Stored data:
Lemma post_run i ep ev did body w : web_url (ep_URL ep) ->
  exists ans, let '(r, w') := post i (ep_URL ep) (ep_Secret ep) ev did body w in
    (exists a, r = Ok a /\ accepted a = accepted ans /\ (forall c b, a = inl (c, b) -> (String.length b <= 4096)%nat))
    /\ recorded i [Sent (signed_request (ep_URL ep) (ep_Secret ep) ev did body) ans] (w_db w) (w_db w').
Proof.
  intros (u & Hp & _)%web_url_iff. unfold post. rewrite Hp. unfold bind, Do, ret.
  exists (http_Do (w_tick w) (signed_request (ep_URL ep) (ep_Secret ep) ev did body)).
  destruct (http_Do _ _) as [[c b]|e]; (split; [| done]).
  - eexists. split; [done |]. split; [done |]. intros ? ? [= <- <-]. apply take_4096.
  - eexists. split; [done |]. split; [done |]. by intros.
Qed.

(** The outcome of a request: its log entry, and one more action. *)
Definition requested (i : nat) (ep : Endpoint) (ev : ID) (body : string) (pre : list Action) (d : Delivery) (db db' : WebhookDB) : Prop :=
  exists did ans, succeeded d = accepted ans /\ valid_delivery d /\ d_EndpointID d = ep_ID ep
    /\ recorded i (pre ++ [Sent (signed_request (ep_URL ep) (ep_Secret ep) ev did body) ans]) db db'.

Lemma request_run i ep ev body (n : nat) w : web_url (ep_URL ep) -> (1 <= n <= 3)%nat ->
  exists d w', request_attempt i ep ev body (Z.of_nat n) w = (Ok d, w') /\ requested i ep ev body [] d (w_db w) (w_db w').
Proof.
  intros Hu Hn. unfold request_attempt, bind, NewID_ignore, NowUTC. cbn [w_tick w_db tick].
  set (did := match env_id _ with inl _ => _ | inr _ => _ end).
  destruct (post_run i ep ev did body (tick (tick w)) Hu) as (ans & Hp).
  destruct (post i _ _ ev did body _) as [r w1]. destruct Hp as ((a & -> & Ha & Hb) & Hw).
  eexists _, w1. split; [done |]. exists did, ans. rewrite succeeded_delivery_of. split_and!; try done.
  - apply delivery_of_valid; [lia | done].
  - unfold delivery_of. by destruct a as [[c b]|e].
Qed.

Action item: Exactly reproduce the lines from the one containing "Lemma request_run i" through the end of the records, and only those lines.

Solution to this task:
Lemma request_run i ep ev body (n : nat) w : web_url (ep_URL ep) -> (1 <= n <= 3)%nat ->
  exists d w', request_attempt i ep ev body (Z.of_nat n) w = (Ok d, w') /\ requested i ep ev body [] d (w_db w) (w_db w').
Proof.
  intros Hu Hn. unfold request_attempt, bind, NewID_ignore, NowUTC. cbn [w_tick w_db tick].
  set (did := match env_id _ with inl _ => _ | inr _ => _ end).
  destruct (post_run i ep ev did body (tick (tick w)) Hu) as (ans & Hp).
  destruct (post i _ _ ev did body _) as [r w1]. destruct Hp as ((a & -> & Ha & Hb) & Hw).
  eexists _, w1. split; [done |]. exists did, ans. rewrite succeeded_delivery_of. split_and!; try done.
  - apply delivery_of_valid; [lia | done].
  - unfold delivery_of. by destruct a as [[c b]|e].
Qed.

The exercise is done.